More specifically with respect to missile “defense,” its role in the drive for global hegemony is that missile “defense” is a misnomer and that SDI, or “Star Wars,” is in fact a first-strike weapon. In view of the recent mad Bush agreements to install these weapons in Eastern Europe, this perspective needs to be more widely understood. Sources include Edward S. Herman, “Neither Popular Government Nor Popular Information,” Z Magazine, March 2008, p. 29; and Noam Chomsky, “‘GoodNews,’ Iraq and Beyond, Part I,” Z Magazine, April 2008, p. 25.

Herman says SDI “could be used in a first strike against Russia with little time elapsing for Russian defense, or it would be useful in the case of a U.S. first strike against Russia as a means of dealing with any Russian response.” Mad “planners” who know the system could never handle large numbers of missiles could still deem it useful in dealing with what the Russians would have left to fire after suffering a first-strike from the US. Chomsky says “the programs are designed in such a way that Russian planners would have to regard [them] as a threat to the Russian deterrent, hence calling for more advanced and lethal military capacity to neutralize them (see George Lewis and Theodore Postol, ‘European Missile Defense: The Technological Basis of Russian Concerns,’ Arms Control Today, October 2007).” See here for more on Professor Chomsky’s views. As Chomsky points out, “The installation of a missile defense system in Eastern Europe is, virtually, a declaration of war.” At any rate the plan to place SDI essentially on Russia’s doorstep is clearly reckless to the point of insanity, but what else is new? And rational people must oppose its deployment in Eastern Europe, a step which also reduces the decision-making time for Russian response to a perceived threat and thus once again brings us closer to unintended nuclear war. That opposition should expose SDI as not only the perfect pork barrel but as setting the stage for “accidental” nuclear war or even a nuclear first-strike.

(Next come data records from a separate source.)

Lemma load_file_cleanup_witness :
  (load_file Loaders.ext Loaders.unused_name Loaders.read_table
     Loaders.load_pages Loaders.read_table Loaders.decode Loaders.upload
     (page_icon ++ " CSV") ∅).1 = ∅
  ∧ ∀ content filename,
      (load_file Loaders.ext Loaders.unused_name Loaders.read_table
         Loaders.load_pages Loaders.read_table Loaders.decode Loaders.upload
         (page_icon ++ " CSV") ∅).2 = Ok (content, filename) →
      filename = upload_name Loaders.upload.
Proof.
  apply (load_file_cleanup Loaders.ext Loaders.unused_name Loaders.read_table
           Loaders.load_pages Loaders.read_table Loaders.decode).
  apply unused_name_fresh.
Defined.

Lemma show_table_outcome_witness :
  run_app (show_table Fixtures.email_analyzer Fixtures.tag_anonymizer tt
             Loaders.csv_of 0%nat "people.csv") Loaders.table_session
  = match analyze_dataframe Fixtures.email_analyzer tt Fixtures.two_rows with
    | Raise e => (Loaders.table_session, Raise e)
    | Ok [] =>
        ({| files := files Loaders.table_session;
            frames := frames Loaders.table_session;
            page := (page Loaders.table_session
                     ++ [ subheader "people.csv"; metric 0;
                          dataframe_view []; success_ready ])%list |},
         Ok tt)
    | Ok (f :: fs) =>
        ({| files := files Loaders.table_session;
            frames := <[fresh (dom (frames Loaders.table_session))
                        := Fixtures.two_rows]> (frames Loaders.table_session);
            page := (page Loaders.table_session
                     ++ [ subheader "people.csv"; metric (length (f :: fs));
                          dataframe_view (f :: fs) ])%list |},
         Raise (NameError "RecognizerResult"))
    end.
Proof.
  apply (show_table_outcome Fixtures.email_analyzer Fixtures.tag_anonymizer tt
           Loaders.csv_of 0%nat "people.csv" Loaders.table_session
           Fixtures.two_rows).
  - reflexivity.
  - apply two_rows_well_formed.
Defined.

(** The run for the two-row table: the findings are shown and the run ends
    with the [NameError]. *)
Example show_table_two_rows :
  (run_app (show_table Fixtures.email_analyzer Fixtures.tag_anonymizer tt
              Loaders.csv_of 0%nat "people.csv") Loaders.table_session).2
  = Raise (NameError "RecognizerResult")
  ∧ page (run_app (show_table Fixtures.email_analyzer Fixtures.tag_anonymizer
                     tt Loaders.csv_of 0%nat "people.csv")
            Loaders.table_session).1
    = [ subheader "people.csv"; metric 1;
        dataframe_view [Fixtures.finding_at "email" 0] ].
Proof. vm_compute. split; reflexivity. Qed.

Lemma process_upload_no_csv_download_witness :
  files (run_app (process_upload Fixtures.email_analyzer
                    Fixtures.tag_anonymizer tt Loaders.ext Loaders.unused_name
                    Loaders.read_table Loaders.load_pages Loaders.read_table
                    Loaders.decode Loaders.two_decimals Loaders.csv_of
                    Loaders.upload (page_icon ++ " CSV"))
           Loaders.empty_session).1
  = files Loaders.empty_session
  ∧ (Forall (λ w, ¬ is_csv_download w) (page Loaders.empty_session) →
     Forall (λ w, ¬ is_csv_download w)
       (page (run_app (process_upload Fixtures.email_analyzer
                         Fixtures.tag_anonymizer tt Loaders.ext
                         Loaders.unused_name Loaders.read_table
                         Loaders.load_pages Loaders.read_table Loaders.decode
                         Loaders.two_decimals Loaders.csv_of Loaders.upload
                         (page_icon ++ " CSV"))
                Loaders.empty_session).1)).
Proof.
  apply (process_upload_no_csv_download Fixtures.email_analyzer
           Fixtures.tag_anonymizer tt Loaders.ext Loaders.unused_name
           Loaders.read_table Loaders.load_pages Loaders.read_table
           Loaders.decode Loaders.two_decimals Loaders.csv_of).
  - apply unused_name_fresh.
  - apply read_table_well_formed.
  - apply read_table_well_formed.
Defined.
(* ===== verification/Prelude.v ===== *)
(** * MiniKernel: a verification library

    MiniKernel (under [src/]) is a 64-bit x86 kernel with paging, pre-emptive
    round-robin threads, user processes in ring 3, two file systems on an ATA disk, a
    file system in memory, pipes, accounts, a text console, and user programs.  This
    library translates its C code into Rocq functions and proves what the code relies
    on and promises.  This file is the root: it documents the whole and holds the
    notation, tactics, loop rules and array lemmas that the components share.

    ** How the program fits together

    Memory.  [kernel/mm/e820.c] reads the BIOS map; [kernel/mm/pmm.c] hands out 4 KB
    frames from a bitmap; [kernel/mm/heap.c] builds a first-fit list of blocks on
    frames; [kernel/mm/vmm.c] keeps the four-level page tables in frames, and
    [kernel/mm/vmm_growable_stack.c] maps user stack pages at the first touch.
    Execution.  [kernel/sched/thread.c] keeps the thread table (grown through the heap),
    switches on the timer tick, and puts threads to sleep on channels;
    [kernel/core/process.c] keeps parents, exit statuses and address spaces on top of
    it, and [kernel/core/elf/] loads programs.  Files.  [kernel/core/ufs.c] (writable),
    [kernel/core/fs.c] (programs) work on disk sectors, [kernel/core/memfs.c] on the
    heap; [kernel/core/pipe.c] blocks through the scheduler, the keyboard through its
    ring buffer [kernel/lib/ring_buffer.c]; [kernel/core/fd.c] puts all of them behind
    descriptors, and [kernel/core/users.c] keeps the accounts in a file of ufs.c.
    [kernel/core/syscall.c] is the only door for the user programs under [programs/]:
    a shell, a login program, an editor, a script interpreter and small ones.
    Hardware.  [kernel/arch/x86_64/gdt.c] and [idt.c] build the tables through which
    the processor enters the kernel; [exceptions.c] and [kernel/core/panic.c] decide
    what a fault means, [irq.c] dispatches interrupts; [kernel/drivers/ata.c] moves
    sectors through ports, [serial.c] carries the log.

    ** The files

    - [Mem]: physical memory, a total map from addresses to bytes, with 64-bit loads
      and stores; equality of memories is the setoid [mem_equiv].
    - [CString]: C strings and little-endian fields, as the sources copy them about.
    - [RingBuffer]: [kernel/lib/ring_buffer.c].
    - [Pmm]: [kernel/mm/e820.c] and [kernel/mm/pmm.c]; the state [pmm] is the bitmap,
      the counters and the hint.
    - [Alloc]: the classes [Allocator] and [AllocatorLaws], what a heap promises.
    - [Heap]: [kernel/mm/heap.c] over [Pmm] and [Mem]; the instance of [Alloc].
    - [Blk]: the classes [BlockDev] and [BlockDevLaws], what a disk promises, and
      [memdisk], an instance.
    - [Ports]: input and output ports (the class [PortIO]) and the drivers that need no
      more: [kernel/drivers/serial.c], [pic.c], [pit.c], [kernel/core/klog.c], [power.c].
    - [Ata]: [kernel/drivers/ata.c] over [PortIO], the protocol of the controller (the
      class [AtaController]), and the instance of [Blk] they make.
    - [Ufs], [UfsSpec]: [kernel/core/ufs.c] over any block device.
    - [Memfs]: [kernel/core/memfs.c] over any allocator.
    - [Users]: [kernel/core/users.c] over [Ufs].
    - [UfsRights]: what the operations of [Ufs] and [Users] leave of the entries of files.
    - [Thread]: [kernel/sched/thread.c] over the class [SchedEnv] (heap, frames, page
      tables, context switch).
    - [Pipe]: [kernel/core/pipe.c].
    - [Video]: [kernel/drivers/video.c].
    - [Keyboard]: [kernel/drivers/keyboard/].
    - [Fd]: [kernel/core/fd.c] over the scheduler, pipes, keyboard, console and files.
    - [Vmm], [VmmSpec], [VmmFrame]: [kernel/mm/vmm.c] over [Pmm] and [Mem], the page
      walk of the processor, and what paging leaves alone.
    - [Fs]: [kernel/core/fs.c] over any block device.
    - [Elf]: [kernel/core/elf/] over [Vmm].
    - [VmmStack]: [kernel/mm/vmm_growable_stack.c] over [Vmm] and [Heap].
    - [VmmSpace]: the life of an address space over [Vmm], [Elf] and [VmmStack];
      [VmmInit]: the start of paging.
    - [Process], [ProcessSpec], [ProcessRun]: [kernel/core/process.c] and the end of a
      thread in thread.c, over the class [ProcEnv]; runs of the process table.
    - [Syscall], [SyscallSpec]: [kernel/core/syscall.c], all 24 calls.
    - [Abi]: [programs/syscall.h], the registers of each call, against [Syscall].
    - [Lang], [LangSpec], [LangRun]: [programs/lang.c], its expressions and scripts.
    - [Trap]: [kernel/arch/x86_64/gdt.c], [idt.c], [exceptions.c], [irq.c],
      [kernel/core/panic.c] and [kernel/drivers/timer.c]; the tables are bytes, read
      as the processor reads them.
    - [Edit], [EditSpec]: [programs/edit.c] over the file calls (the class [FileCalls],
      with the laws [FileLaws]), the keyboard a list and the screen a log.
    - [Usys]: user programs as interaction trees over the calls of [syscall.h]; the
      predicate [safe] for what they do whatever the answers are, and their runs
      against a console and files ([runs], executable as [run]).
    - [Sh], [ShSpec]: [programs/sh.c].
    - [Programs]: the other programs: login.c, whoami.c, meminfo.c, memtest.c, hello.c,
      produce.c, upper.c, spin.c and test.c.
    - [Shell], [ShellSpec], [ShellLine]: [kernel/core/shell/], the shell of the kernel
      over the whole kernel of [Syscall]: its commands, its self tests, its line.
    - [Boot]: [kernel/core/main.c], the order in which the components are set up.
    - [Machine]: the environment classes filled with [Pmm], [Heap], [Vmm], [Elf] and
      [VmmStack] on one memory, [kernel/arch/x86_64/context_switch.asm].
    - [Start]: the start of [Boot] on that memory.

    Definitions carry the names of the C functions, records those of the structs.  A
    component's static variables are a Record that its functions take and return;
    failing calls return the C code's value, and [option] is used for a loop out of
    fuel and for a lookup that the code answers with a null pointer.

    ** Conventions

    An integer of width w is a [Z] in range; [u8] to [u64], [s8] to [s64] write the wrap
    out where the arithmetic can leave the range, and [x +64 y] and the like are the
    wrapping operations.  Arrays are lists, [l.[i]] and [l.[i <- v]]; the code's own
    bounds checks are in the models, and the invariants show that indices stay in
    range.  Loops are [for_range], [for_each], [find_first] (bounded by their limits),
    [while_loop] and [while_pos] (with fuel, unary or binary).

    Atomicity.  System calls and interrupt handlers run through interrupt gates, so
    interrupts are off in them; the code between [irq_save] and [irq_restore] is atomic
    for the same reason, and there is one processor.  Hence a call is one step of the
    models, and a blocking call is a sequence of turns: each turn ends by putting the
    thread to sleep, and the call is entered again when it wakes.  The interleavings
    are explicit lists of steps ([Pipe], [Keyboard], [Fd], [ProcessRun]).

    ** Fuel

    - [HEAP_FUEL], [REGION_FUEL] (2^32): a block or a region is at least 24 bytes of
      distinct frames and there are at most 2^20 frames; the totality theorems of
      [Heap] and [VmmStack] show that walks end.
    - [LOAD_FUEL] (2^20 + 2): each page of a segment takes a frame.
    - [RANGE_FUEL] (2^52 + 1): a range that does not wrap has at most 2^52 pages.
    - [double_until] (33): doublings of a 32-bit capacity.
    - [parse_fuel] (4n + 4): each turn of the parser reads one of the n characters, and
      three calls lie between two parentheses.
    - The disk driver needs none: its loop has its own limit of 10^6 readings.
    - The serial driver polls without a limit; its fuel is a parameter, and a line that
      is ready again within that many readings ([Uart]) lets every call return.
    - The editor's loops have one turn more than there are keys left.
    - [PRIME_FUEL] (2^32): the trial divisors up to the root of the largest argument for
      which is_prime of test.c does not overflow.
    - The shell and the login program run for ever; they are interaction trees and need
      no fuel, and their theorems are about every finite beginning of a run.
    - [STEP_FUEL] (2000002): the interpreter's own step limit, and the turn after it.

    Each is enough because a theorem says so: results are proved to exist, never
    assumed.

    ** What the theorems show

    - Frames and heap: [Pmm] allocates exactly free frames and keeps its counter exact
      in every reachable state; [Heap] allocates disjoint payloads through any sequence
      of calls, and coalesces.
    - Paging: [VmmSpec] relates the code to the page walk of the processor: mapping and
      unmapping change the translation of exactly one page, also when a large page has
      to be split, and the queries answer as the walk does.  [Elf] and [VmmStack] show
      that a program's segments and stack land in its own user pages only.  [VmmInit]
      shows that the start maps usable memory to itself and moves nothing; [VmmSpace]
      that a space gives a program only frames of its own, whatever pages are loaded into
      the slots the kernel does not use, and that its destruction returns all of them
      but those that a failing load or a load over a page has lost.
    - Files: [UfsSpec] keeps directory, extents and disk consistent over every sequence
      of operations and through a remount, for writes in range ([write_in_range] leaves
      out the two on which the code breaks); [Memfs] the same over the heap; [Fd] keeps
      other users away from protected files.
    - Scheduling: [Thread] gives every runnable thread its turn within a bounded number
      of ticks; sleeping and waking lose nothing; [Pipe] and [Keyboard] are bounded
      queues under every interleaving; [ProcessRun] delivers every exit status to the
      waiting parent.
    - The boundary: [SyscallSpec] shows that whatever pointers a program passes, a call
      stores only where the program could store itself, that only a root caller adds
      accounts, that a uid changes only by a password, and that no file loses its entry,
      name, owner or permission bits but by a call of its owner that asks for it.
    - Scripts: [LangSpec] and [LangRun] give the script language a grammar and a
      meaning, and show that the interpreter implements them and always stops.

    - Hardware: [Trap] shows that the bytes of both tables mean to the processor what
      the code intends, and that programs can enter by vector 128 only; [Ata] that the
      driver, over a controller that keeps to the protocol, is the block device that
      the file systems assume, and that every wait for a drive, dead or not, ends within
      10^6 readings; [Ports] what the log sends.
    - The editor: [EditSpec] gives its commands a meaning on documents and shows that
      typing them does that, that other files stay as they are, and that changes to
      a file that may be written are dropped only when [!] asks for it.
    - The other programs: [ShSpec] shows that the shell keeps to a protocol of
      descriptors and children whatever the system answers, and that a session with
      files does what was typed; [Programs] that the login program starts a shell only
      after a login that succeeded; [Abi] that user side and kernel agree on every call.
    - The kernel shell: [ShellSpec] shows that its two self tests of the file system
      print PASS on every line and what they leave on the disk; [ShellLine] that Enter
      runs exactly the line that was typed, whatever older lines left in the buffer.
    - The start: [Boot] shows that the kernel reaches the prompt with the invariant of
      every component established and its log written, that a fresh disk gets the two
      standard accounts, and that the disk of an earlier run gives its files back;
      [Machine] shows that the context switch loses nothing; [Start] discharges what
      [Boot] assumes of memory on one that the components share, and shows that frames,
      page tables and heap are sound there when the prompt is reached.

    ** Assumptions

    The controllers of the disk and of the serial line ([AtaController], [Uart]: their
    documented behaviour at the ports), the block device (any disk that reads back what
    was written and reports failure; [Ata] is one), the file calls of the editor
    and of the shell ([FileLaws]: a file reads back what was written to it; the class knows
    no limit on names, on the number of files and on sectors below its [fl_limit], which
    [Ufs] has: 19 characters, 64 files and the disk),
    and the environment of the scheduler and of the process table where the calls into
    the heap, the page tables and the context switch are kept abstract ([SchedEnv],
    [ProcEnv], [SysEnv], [ShellEnv], [BootEnv]; [answers] says that the loops in them
    end; [Machine] has the instances that the source makes of them).  [Board]: the timer
    and the interrupt controller do not answer at the ports of the serial line.  The two
    file systems of the disk occupy disjoint sectors and each has its own copy of the device
    in the model.  Concrete instances run in the witnesses.

    ** Not modelled

    - Assembly ([bootloader/], [kernel/arch/x86_64/*.asm]) but the context switch: what
      the C code gets from it, the registers of an interrupt, the memory map and the
      tables of the boot loader, are arguments.
    - The calls of [kernel/core/klog.c] in the other components: text on the serial
      port that no code reads back ([Trap] keeps those of the panics, [Boot] its own).
    - The bodies of the two demonstration threads of [shell_cmd_thread.c], endless loops
      that print a letter.
    - [programs/fault_test.c], a division by zero, which C leaves undefined.
    - The TLB (an [invlpg] has no state to change here). *)
From Stdlib Require Export ZArith Lia.
From stdpp Require Export base list list_numbers gmap numbers.
(* ===== verification/RingBuffer.v ===== *)
(** The byte ring buffer of [kernel/lib/ring_buffer.c] and its refinement of a
    bounded first-in first-out queue. *)
From S2P Require Import Prelude.

Record ring_buffer_t := mk_ring_buffer {
  storage : list Z;
  capacity : Z;
  head : Z;
  tail : Z;
}.

Definition ring_buffer_init (st : list Z) (cap : Z) : ring_buffer_t :=
  mk_ring_buffer st cap 0 0.

(** Returns the new buffer and C's truth value. *)
Definition ring_buffer_push (rb : ring_buffer_t) (value : Z) : ring_buffer_t * Z :=
  let next := u32 (head rb + 1) mod capacity rb in
  if next =? tail rb then (rb, 0)
  else (mk_ring_buffer ((storage rb).[head rb <- value]) (capacity rb) next (tail rb), 1).

(** On success the popped character is the one stored through [out]. *)
Definition ring_buffer_pop (rb : ring_buffer_t) : ring_buffer_t * option Z :=
  if tail rb =? head rb then (rb, None)
  else
    let c := (storage rb).[tail rb] in
    (mk_ring_buffer (storage rb) (capacity rb) (head rb)
       (u32 (tail rb + 1) mod capacity rb), Some c).

Create HintDb rb.

(** ** Invariant and abstraction *)

Definition rb_wf (rb : ring_buffer_t) : Prop :=
  0 < capacity rb < 4294967296 /\ zlen (storage rb) = capacity rb /\
  0 <= head rb < capacity rb /\ 0 <= tail rb < capacity rb.

(** Number of characters waiting. *)
Definition rb_count (rb : ring_buffer_t) : Z := (head rb - tail rb) mod capacity rb.

(** The characters waiting, oldest first. *)
Definition rb_contents (rb : ring_buffer_t) : list Z :=
  (fun k => (storage rb).[(tail rb + k) mod capacity rb]) <$> seqZ 0 (rb_count rb).

Lemma rb_count_bounds rb : rb_wf rb -> 0 <= rb_count rb < capacity rb.
Proof. intros (? & _). apply Z.mod_pos_bound. lia. Qed.

Lemma rb_count_cases rb :
  rb_wf rb ->
  rb_count rb = if decide (tail rb <= head rb) then head rb - tail rb
                else head rb - tail rb + capacity rb.
Proof.
  intros (? & ? & ? & ?). unfold rb_count. case_decide.
  - apply Z.mod_small. lia.
  - symmetry. apply Z.mod_unique with (-1); lia.
Qed.

Lemma rb_contents_length rb : rb_wf rb -> zlen (rb_contents rb) = rb_count rb.
Proof.
  intros H. pose proof (rb_count_bounds _ H). unfold rb_contents, zlen.
  rewrite length_fmap, length_seqZ. lia.
Qed.

Lemma ring_buffer_push_wf rb v : rb_wf rb -> rb_wf (ring_buffer_push rb v).1.
Proof.
  intros (Hc & Hl & Hh & Ht). unfold ring_buffer_push. split_if; [done|].
  pose proof (Z.mod_pos_bound (u32 (head rb + 1)) (capacity rb)).
  unfold rb_wf; simpl. rewrite aset_length. lia.
Qed.

Lemma ring_buffer_pop_wf rb : rb_wf rb -> rb_wf (ring_buffer_pop rb).1.
Proof.
  intros (Hc & Hl & Hh & Ht). unfold ring_buffer_pop. split_if; [done|].
  pose proof (Z.mod_pos_bound (u32 (tail rb + 1)) (capacity rb)).
  unfold rb_wf; simpl. lia.
Qed.

#[export] Hint Resolve ring_buffer_push_wf ring_buffer_pop_wf : rb.

(** The full test of [ring_buffer_push] holds exactly when one slot is left. *)
Lemma rb_full_iff rb :
  rb_wf rb ->
  u32 (head rb + 1) mod capacity rb = tail rb <-> rb_count rb = capacity rb - 1.
Proof.
  intros H. rewrite (rb_count_cases _ H). destruct H as (? & ? & ? & ?).
  rewrite u32_small, mod_add_wrap by lia. repeat case_decide; lia.
Qed.

Lemma rb_push_contents rb v :
  rb_wf rb -> rb_count rb < capacity rb - 1 ->
  rb_contents (ring_buffer_push rb v).1 = rb_contents rb ++ [v].
Proof.
  intros H Hn. assert (Hne : u32 (head rb + 1) mod capacity rb <> tail rb).
  { rewrite rb_full_iff by done. lia. }
  pose proof (rb_count_bounds _ H) as Hb.
  pose proof (rb_count_cases _ H) as Hcc.
  pose proof (ring_buffer_push_wf _ v H) as H'.
  pose proof (rb_count_cases _ H') as Hcc'.
  unfold rb_contents. unfold ring_buffer_push in *.
  apply Z.eqb_neq in Hne as Hne'. rewrite Hne' in *. simpl in *.
  destruct H as (Hc & Hl & Hh & Ht).
  rewrite u32_small, mod_add_wrap in * by lia.
  set (rb' := mk_ring_buffer _ _ _ _) in *.
  assert (Hk : rb_count rb' = rb_count rb + 1).
  { rewrite Hcc, Hcc'. repeat case_decide; lia. }
  rewrite Hk, seqZ_app, fmap_app by lia. simpl. f_equal.
  - apply list_fmap_ext. intros i k Hik. apply lookup_seqZ in Hik as [-> Hik].
    apply aget_aset_ne; [lia|apply Z.mod_pos_bound; lia|].
    intros E. rewrite mod_wrap2 in E by lia. rewrite Hcc in Hik.
    repeat case_decide; lia.
  - f_equal. assert (Hr : (tail rb + (0 + rb_count rb)) mod capacity rb = head rb).
    { rewrite mod_wrap2 by (repeat case_decide; lia). rewrite Hcc.
      repeat case_decide; lia. }
    change (Z.of_nat 0) with 0. rewrite Z.add_0_l, Hr. apply aget_aset_eq. lia.
Qed.

Lemma rb_pop_contents rb :
  rb_wf rb -> tail rb <> head rb ->
  rb_contents rb = (storage rb).[tail rb] :: rb_contents (ring_buffer_pop rb).1.
Proof.
  intros H Hne. pose proof (rb_count_bounds _ H) as Hb.
  pose proof (rb_count_cases _ H) as Hcc.
  pose proof (ring_buffer_pop_wf _ H) as H'.
  pose proof (rb_count_cases _ H') as Hcc'.
  unfold rb_contents. unfold ring_buffer_pop in *.
  apply Z.eqb_neq in Hne as Hne'. rewrite Hne' in *. simpl in *.
  destruct H as (Hc & Hl & Hh & Ht).
  rewrite u32_small, mod_add_wrap in * by lia.
  set (rb' := mk_ring_buffer _ _ _ _) in *.
  assert (Hk : rb_count rb = 1 + rb_count rb').
  { rewrite Hcc, Hcc'. repeat case_decide; lia. }
  assert (0 < rb_count rb) by (repeat case_decide; lia).
  rewrite Hk, seqZ_cons by lia.
  rewrite fmap_cons, Z.add_0_r, Z.mod_small by lia. f_equal.
  replace (Z.pred (1 + rb_count rb')) with (rb_count rb') by lia.
  change (Z.succ 0) with (1 + 0). rewrite <- (fmap_add_seqZ 1), <- list_fmap_compose.
  apply list_fmap_ext. intros i k Hik. apply lookup_seqZ in Hik as [-> Hik]. simpl.
  f_equal. f_equal. rewrite Hcc' in Hik.
  rewrite !mod_wrap2 by (repeat case_decide; lia). repeat case_decide; lia.
Qed.

(** ** Abstract specification: a bounded queue *)

Inductive rb_op := Push (v : Z) | Pop.

(** What an operation reports: C's truth value of a push, the character of a
    pop. *)
Inductive rb_obs := Pushed (ok : Z) | Popped (c : option Z).

Definition queue_op (bound : Z) (q : list Z) (op : rb_op) : list Z * rb_obs :=
  match op with
  | Push v => if zlen q <? bound then (q ++ [v], Pushed 1) else (q, Pushed 0)
  | Pop => match q with [] => ([], Popped None) | c :: q' => (q', Popped (Some c)) end
  end.

Definition ring_op (rb : ring_buffer_t) (op : rb_op) : ring_buffer_t * rb_obs :=
  match op with
  | Push v => let (rb', ok) := ring_buffer_push rb v in (rb', Pushed ok)
  | Pop => let (rb', c) := ring_buffer_pop rb in (rb', Popped c)
  end.

(** Run a sequence of operations, collecting what each one reports. *)
Fixpoint run_ops {A} (f : A -> rb_op -> A * rb_obs) (a : A) (ops : list rb_op) :
    A * list rb_obs :=
  match ops with
  | [] => (a, [])
  | op :: ops' =>
      let (a', o) := f a op in
      let (a'', os) := run_ops f a' ops' in (a'', o :: os)
  end.

Lemma ring_op_wf rb op : rb_wf rb -> rb_wf (ring_op rb op).1.
Proof.
  intros H. destruct op as [v|]; simpl.
  - pose proof (ring_buffer_push_wf rb v H). by destruct (ring_buffer_push rb v).
  - pose proof (ring_buffer_pop_wf rb H). by destruct (ring_buffer_pop rb).
Qed.

Lemma ring_op_capacity rb op : capacity (ring_op rb op).1 = capacity rb.
Proof.
  destruct op as [v|]; simpl; [unfold ring_buffer_push|unfold ring_buffer_pop];
    by split_if.
Qed.

Lemma ring_op_simulates rb op :
  rb_wf rb ->
  queue_op (capacity rb - 1) (rb_contents rb) op =
    (rb_contents (ring_op rb op).1, (ring_op rb op).2).
Proof.
  intros H. pose proof (rb_count_bounds _ H).
  pose proof (rb_contents_length _ H) as Hlen. destruct op as [v|]; simpl.
  - rewrite Hlen. destruct (decide (rb_count rb = capacity rb - 1)) as [E|E].
    + replace (_ <? _) with false by lia.
      apply rb_full_iff in E; [|done]. apply Z.eqb_eq in E.
      unfold ring_buffer_push. by rewrite E.
    + replace (_ <? _) with true by lia.
      rewrite <- (rb_push_contents rb v) by (done || lia).
      rewrite <- (rb_full_iff _ H) in E. apply Z.eqb_neq in E.
      unfold ring_buffer_push. by rewrite E.
  - destruct (decide (tail rb = head rb)) as [E|E].
    + assert (Hz : rb_contents rb = []).
      { unfold rb_contents, rb_count. by rewrite E, Z.sub_diag, Zmod_0_l. }
      rewrite Hz. unfold ring_buffer_pop. apply Z.eqb_eq in E. rewrite E.
      simpl. by rewrite Hz.
    + rewrite (rb_pop_contents rb H E). unfold ring_buffer_pop.
      apply Z.eqb_neq in E. by rewrite E.
Qed.

(** from any well-formed ring buffer, every sequence of pushes and pops
    reports exactly what a first-in first-out queue bounded by [capacity - 1]
    reports, and leaves the buffer well formed and holding that queue. *)
Theorem ring_buffer_refines_queue rb ops :
  rb_wf rb ->
  rb_wf (run_ops ring_op rb ops).1 /\
  run_ops (queue_op (capacity rb - 1)) (rb_contents rb) ops =
    (rb_contents (run_ops ring_op rb ops).1, (run_ops ring_op rb ops).2).
Proof.
  revert rb. induction ops as [|op ops IH]; intros rb H; simpl; [done|].
  pose proof (ring_op_simulates rb op H) as Hs.
  pose proof (ring_op_wf rb op H) as Hw. pose proof (ring_op_capacity rb op) as Hc.
  rewrite Hs. destruct (ring_op rb op) as [rb1 o]; simpl in *.
  specialize (IH rb1 Hw). rewrite Hc in IH. destruct (run_ops ring_op rb1 ops) as [rb2 os].
  destruct IH as [? ->]. done.
Qed.

Definition rb_demo : ring_buffer_t := ring_buffer_init (replicate 4 0) 4.
Definition rb_demo_ops : list rb_op :=
  [Push 7; Push 8; Push 9; Push 10; Pop; Push 11; Pop].

Lemma ring_buffer_refines_queue_witness :
  rb_wf rb_demo /\
  run_ops (queue_op (capacity rb_demo - 1)) (rb_contents rb_demo) rb_demo_ops =
    (rb_contents (run_ops ring_op rb_demo rb_demo_ops).1,
     (run_ops ring_op rb_demo rb_demo_ops).2) /\
  (run_ops ring_op rb_demo rb_demo_ops).2 =
    [Pushed 1; Pushed 1; Pushed 1; Pushed 0; Popped (Some 7); Pushed 1; Popped (Some 8)].
Proof.
  assert (H : rb_wf rb_demo) by (repeat split; simpl; lia).
  split; [exact H|].
  split; [exact (proj2 (ring_buffer_refines_queue rb_demo rb_demo_ops H))|reflexivity].
Defined.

In other words, missile “defense” undermines the Mutual Assured Destruction logic that has prevented nuclear war by allowing one side to believe that it could, in fact, avoid destruction, in the event that it initiated war. It is not the defense that the Russians fear, but the freedom the system would give us to go on offense. Rice/Bush’s argument that the installation in Poland is designed to ward off an attack from Iran or North Korea is so laughable that even the American Press doesn’t appear to take it seriously. The Russians, of course, see the system for what it is: an attempt by this country to maintain global hegemony (I don’t like that word-it makes me thing of 60s SDSers- but no useful synonym comes to mind). They, unlike us, have apparently had enough of bankrupting themselves in arms races, for viewed in a “first strike” light, the only response to such a system is a similar system, with all the attendant cost.

So, we have two answers to why we continue to pour money into a missile system that will never work as advertised, but may work well enough to incite another expensive arms race. That doesn’t tell us why Bush/Cheney decided to announce the deal with Poland now. Perhaps it’s the Georgia thing, but there’s always the chance that they noticed that Eastern Europe was a part of the world that they hadn’t yet completely screwed up, and they figured that they could still accomplish something in that line before January.